MacMahon and Yan explain that most healthcare resources in China are highly concentrated in urban areas in the east and south of China, "and the resources available to the enormous populations in the rural west and center are more limited." In addition, per capita, China's expenditure on healthcare is roughly a tenth of that in the UK or Australia, and the number of medical practitioners is roughly 40% of that in developed countries. "The challenge is to formulate, evaluate, and implement new solutions that are affordable and acceptable to the rural poor and that do not depend on delivery by medical practitioners," they note.

Chinese Government Initiative and Other Projects Planned

He describes a new initiative by the Chinese government, called the Rural Healthcare Plan, which is trying to improve this situation. "The government will provide most of the funding, with some small contributions from the public, so that "everyone will have healthcare coverage," he explained.

Part of this plan will be the temporary assignment of doctors to the countryside, for at least a few years, he says. "Just as in Western culture, a lot of physicians don't like to practice in rural areas, but this new initiative involves a big effort to encourage young medical graduates to work in rural areas for at least a few years."

MacMahon and Ling describe their involvement with another project, the China Rural Health Initiative, funded by the US National Heart, Lung and Blood Institute (NHLBI) and the UnitedHealth Group.

This will establish a large network of rural healthcare centers that will conduct a number of controlled studies of pragmatic primary-care interventions. "The first priority for the initiative is the development and evaluation of a low-cost intervention package for the prevention of blood-pressure-related diseases in high-risk individuals," they explain. Designed for delivery by village healthcare workers, the package includes a targeted screening program, a simple electronic decision-support tool, a treatment algorithm with low-cost antihypertensive drugs (designed to reduce stroke risk by around half), and a follow-up program to maximize adherence.

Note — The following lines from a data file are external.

(** ** Multi-shard loops *)

Lemma erase_if_loop_spec : forall F (call : F -> K * V -> bool) fwd (l : list shard) p total sz l' t' sz',
  erase_if_loop call fwd p l total sz = (l', t', sz') ->
  map is_none l' = map is_none l /\
  (length (flat_map visit_map l') <= length (flat_map visit_map l))%nat /\
  (Forall (@NoDup K) (keys_of l) -> Forall (@NoDup K) (keys_of l')) /\
  (to_size_t sz = sz ->
   sz' = to_size_t (sz - Z.of_nat (length (flat_map visit_map l)
                                    - length (flat_map visit_map l')))).
Proof.
  intros F call fwd l.
  induction l as [|s rest IH]; simpl; intros p total sz l' t' sz' H.
  - inversion H; subst. simpl. repeat split; auto.
    intros Hsz. rewrite Z.sub_0_r; auto.
  - destruct (shard_erase_if (call p) s) as [s1 r] eqn:Es.
    apply shard_erase_if_spec in Es as [Hle [Hr [Hnd Hn]]].
    destruct (erase_if_loop call fwd (after_shard_erase_if fwd s p) rest
                (to_int (to_size_t (total + r))) (to_size_t (sz - r)))
      as [[rest' t2] sz2] eqn:E.
    inversion H; subst; clear H.
    apply IH in E as [E1 [E2 [E3 E4]]]. simpl.
    rewrite E1, Hn. repeat split.
    + rewrite !length_app. lia.
    + intros Hf. inversion Hf; subst. constructor; auto.
    + intros Hsz. rewrite E4 by (unfold to_size_t; apply Zmod_mod).
      unfold to_size_t. rewrite Zminus_mod_idemp_l. f_equal.
      rewrite !length_app. lia.
Qed.

Lemma erase_one_loop_spec : forall F (call : F -> K * V -> bool) fwd (l : list shard) p total sz l' t' sz',
  erase_one_loop call fwd p l total sz = (l', t', sz') ->
  map is_none l' = map is_none l /\
  (length (flat_map visit_map l') <= length (flat_map visit_map l))%nat /\
  (Forall (@NoDup K) (keys_of l) -> Forall (@NoDup K) (keys_of l')) /\
  (to_size_t sz = sz ->
   sz' = to_size_t (sz - Z.of_nat (length (flat_map visit_map l)
                                    - length (flat_map visit_map l')))).
Proof.
  intros F call fwd l.
  induction l as [|s rest IH]; simpl; intros p total sz l' t' sz' H.
  - inversion H; subst. simpl. repeat split; auto.
    intros Hsz. rewrite Z.sub_0_r; auto.
  - destruct (shard_erase_if (call p) s) as [s1 r] eqn:Es.
    apply shard_erase_if_spec in Es as [Hle [Hr [Hnd Hn]]].
    destruct (negb (r =? 0)) eqn:Hb.
    + inversion H; subst; clear H. simpl. rewrite Hn. repeat split.
      * rewrite !length_app. lia.
      * intros Hf. inversion Hf; subst. constructor; auto.
      * intros Hsz. f_equal. rewrite !length_app. lia.
    + destruct (erase_one_loop call fwd (after_shard_erase_if fwd s p) rest total sz)
        as [[rest' t2] sz2] eqn:E.
      inversion H; subst; clear H.
      apply negb_false_iff, Z.eqb_eq in Hb.
      apply IH in E as [E1 [E2 [E3 E4]]]. simpl.
      rewrite E1, Hn. repeat split.
      * rewrite !length_app. lia.
      * intros Hf. inversion Hf; subst. constructor; auto.
      * intros Hsz. rewrite E4 by exact Hsz. f_equal. rewrite !length_app. lia.
Qed.

Lemma get_sharded_lt : forall h (l : list shard) i,
  get_sharded h l = Ret i -> (i < length l)%nat.
Proof.
  unfold get_sharded. intros h l i H.
  destruct (Nat.eqb_spec (length l) 0) as [E|E]; [discriminate|].
  inversion H; subst.
  pose proof (Z.mod_pos_bound h (Z.of_nat (length l)) ltac:(lia)). lia.
Qed.

Lemma to_size_t_idem : forall z, to_size_t (to_size_t z) = to_size_t z.
Proof. intros z. unfold to_size_t. apply Zmod_mod. Qed.

(** ** Each call preserves the invariant *)

Lemma try_emplace_inv : forall k v (m m' : map_sharded) r,
  try_emplace k v m = Ret (m', r) -> inv m ->
  inv m' /\ live m' = (live m + (if snd r then 1 else 0))%nat /\
  length (shards_ m') = length (shards_ m) /\
  (forall i, is_none (nth i (shards_ m) None) = false ->
             is_none (nth i (shards_ m') None) = false).
Proof.
  intros k v m m' r. unfold try_emplace.
  destruct (get_sharded (hash_of k) (shards_ m)) as [i|] eqn:Hi; simpl; [|discriminate].
  apply get_sharded_lt in Hi.
  unfold shard_try_emplace, umap_try_emplace.
  set (s := nth i (shards_ m) None).
  intros H [Hsz Hnd].
  pose proof (length_flat_map_upd i (Some (visit_map s)) (shards_ m) Hi) as HL1.
  pose proof (Forall_nth_keys i (shards_ m) Hnd) as Hs.
  destruct (umap_find k (visit_map s)) as [e|] eqn:Hf; simpl in H;
    inversion H; subst; clear H; unfold inv, live, entries; simpl.
  - pose proof (length_flat_map_upd i (Some (visit_map s)) (shards_ m) Hi) as HL.
    simpl in HL. fold s in HL.
    repeat split.
    + rewrite Hsz. unfold live, entries. do 2 f_equal. lia.
    + apply Forall_upd; auto.
    + lia.
    + apply length_upd.
    + intros j Hj. destruct (Nat.eq_dec i j) as [->|Hne].
      * rewrite nth_upd_same; auto.
      * rewrite nth_upd_other; auto.
  - pose proof (length_flat_map_upd i (@Some umap (visit_map s ++ [(k, v)])) (shards_ m) Hi) as HL.
    simpl in HL. fold s in HL. rewrite length_app in HL. simpl in HL.
    repeat split.
    + rewrite Hsz. unfold live, entries, to_size_t.
      rewrite Zplus_mod_idemp_l. f_equal. lia.
    + apply Forall_upd; auto. simpl. rewrite map_app. simpl.
      apply NoDup_app; auto.
      * constructor; auto. constructor.
      * intros a Ha [Ea|[]]. subst a. exact (umap_find_none _ _ Hf Ha).
    + lia.
    + apply length_upd.
    + intros j Hj. destruct (Nat.eq_dec i j) as [->|Hne].
      * rewrite nth_upd_same; auto.
      * rewrite nth_upd_other; auto.
Qed.


Lemma map_is_none_upd : forall i (s : shard) l,
  is_none s = is_none (nth i l None) -> map is_none (upd i s l) = map is_none l.
Proof.
  induction i; destruct l; simpl; intros H; auto.
  - rewrite H; auto.
  - rewrite IHi; auto.
Qed.

Lemma nth_is_none : forall i (l l' : list shard),
  map is_none l' = map is_none l -> is_none (nth i l' None) = is_none (nth i l None).
Proof.
  induction i; destruct l, l'; simpl; intros H; try discriminate; auto.
  - inversion H; auto.
  - inversion H; auto.
Qed.

Lemma try_emplace_alloc : forall k v (m m' : map_sharded) r i,
  try_emplace k v m = Ret (m', r) ->
  is_none (nth i (shards_ m) None) = false -> is_none (nth i (shards_ m') None) = false.
Proof.
  intros k v m m' r j. unfold try_emplace.
  destruct (get_sharded (hash_of k) (shards_ m)) as [i|] eqn:Hi; simpl; [|discriminate].
  apply get_sharded_lt in Hi.
  destruct (shard_try_emplace k v (nth i (shards_ m) None)) as [s1 r1] eqn:Es.
  intros H Hj. inversion H; subst; clear H. simpl.
  destruct (Nat.eq_dec i j) as [->|Hne].
  - rewrite nth_upd_same by auto. unfold shard_try_emplace in Es.
    destruct (umap_try_emplace k v (visit_map (nth j (shards_ m) None))).
    inversion Es; auto.
  - rewrite nth_upd_other; auto.
Qed.

Lemma erase_inv : forall k (m m' : map_sharded) r,
  erase k m = Ret (m', r) -> inv m ->
  inv m' /\ (live m' <= live m)%nat /\ r = Z.of_nat (live m - live m') /\
  map is_none (shards_ m') = map is_none (shards_ m).
Proof.
  intros k m m' r. unfold erase.
  destruct (get_sharded (hash_of k) (shards_ m)) as [i|] eqn:Hi; simpl; [|discriminate].
  apply get_sharded_lt in Hi.
  set (s := nth i (shards_ m) None).
  destruct (shard_erase k s) as [s1 r1] eqn:Es.
  apply shard_erase_spec in Es as [Hle [Hr [Hnd1 Hn]]].
  intros H [Hsz Hnd]. inversion H; subst; clear H.
  pose proof (length_flat_map_upd i s1 (shards_ m) Hi) as HL. fold s in HL.
  pose proof (Forall_nth_keys i (shards_ m) Hnd) as Hs. fold s in Hs.
  unfold inv, live, entries in *; simpl.
  repeat split.
  - destruct (Z.eqb_spec (Z.of_nat (length (visit_map s) - length (visit_map s1))) 0) as [E|E].
    + rewrite Hsz. do 2 f_equal. lia.
    + rewrite Hsz. unfold to_size_t. rewrite Zminus_mod_idemp_l. f_equal. lia.
  - apply Forall_upd; auto.
  - lia.
  - f_equal. lia.
  - apply map_is_none_upd. auto.
Qed.

Lemma erase_if_inv : forall F (call : F -> K * V -> bool) fwd p (m : map_sharded),
  inv m ->
  inv (fst (erase_if call fwd p m)) /\ (live (fst (erase_if call fwd p m)) <= live m)%nat /\
  map is_none (shards_ (fst (erase_if call fwd p m))) = map is_none (shards_ m).
Proof.
  intros F call fwd p m [Hsz Hnd]. unfold erase_if.
  destruct (erase_if_loop call fwd p (shards_ m) 0 (size_ m)) as [[l' t'] sz'] eqn:E.
  apply erase_if_loop_spec in E as [E1 [E2 [E3 E4]]]. simpl.
  unfold inv, live, entries in *; simpl.
  repeat split; auto.
  rewrite E4 by (rewrite Hsz; apply to_size_t_idem).
  rewrite Hsz. unfold to_size_t. rewrite Zminus_mod_idemp_l. f_equal. lia.
Qed.

Lemma erase_one_inv : forall F (call : F -> K * V -> bool) fwd p (m : map_sharded),
  inv m ->
  inv (fst (erase_one call fwd p m)) /\ (live (fst (erase_one call fwd p m)) <= live m)%nat /\
  map is_none (shards_ (fst (erase_one call fwd p m))) = map is_none (shards_ m).
Proof.
  intros F call fwd p m [Hsz Hnd]. unfold erase_one.
  destruct (erase_one_loop call fwd p (shards_ m) 0 (size_ m)) as [[l' t'] sz'] eqn:E.
  apply erase_one_loop_spec in E as [E1 [E2 [E3 E4]]]. simpl.
  unfold inv, live, entries in *; simpl.
  repeat split; auto.
  rewrite E4 by (rewrite Hsz; apply to_size_t_idem).
  rewrite Hsz. unfold to_size_t. rewrite Zminus_mod_idemp_l. f_equal. lia.
Qed.

Lemma for_each_inv : forall (S : Type) (vis : visitor S) st (m : map_sharded),
  inv m ->
  inv (snd (for_each vis st m)) /\ live (snd (for_each vis st m)) = live m /\
  map is_none (shards_ (snd (for_each vis st m))) = map is_none (shards_ m).
Proof.
  intros S vis st m [Hsz Hnd]. unfold for_each.
  destruct (for_each_shards vis st (shards_ m)) as [st' l'] eqn:E.
  apply for_each_shards_spec in E as [E1 E2]. simpl.
  assert (HL : length (flat_map visit_map l') = length (flat_map visit_map (shards_ m)))
    by (rewrite !length_flat_map_keys, E1; auto).
  unfold inv, live, entries in *; simpl.
  rewrite HL, E1, E2. auto.
Qed.


Lemma length_map_is_none : forall (l l' : list shard),
  map is_none l' = map is_none l -> length l' = length l.
Proof.
  intros l l' H. apply (f_equal (@length bool)) in H. rewrite !length_map in H. exact H.
Qed.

"In addition to these clinical components, other factors that will be evaluated include financial and nonfinancial incentives for healthcare workers and the provision of free or subsidized drug therapy to patients," note MacMahon and Yan.

"Hopefully, this and other similar research initiatives . . . will go some way toward redressing the neglect accorded this health crisis in previous decades," they conclude.

The George Institute is the recipient of research grants from the US NHLBI and the UnitedHealth Group.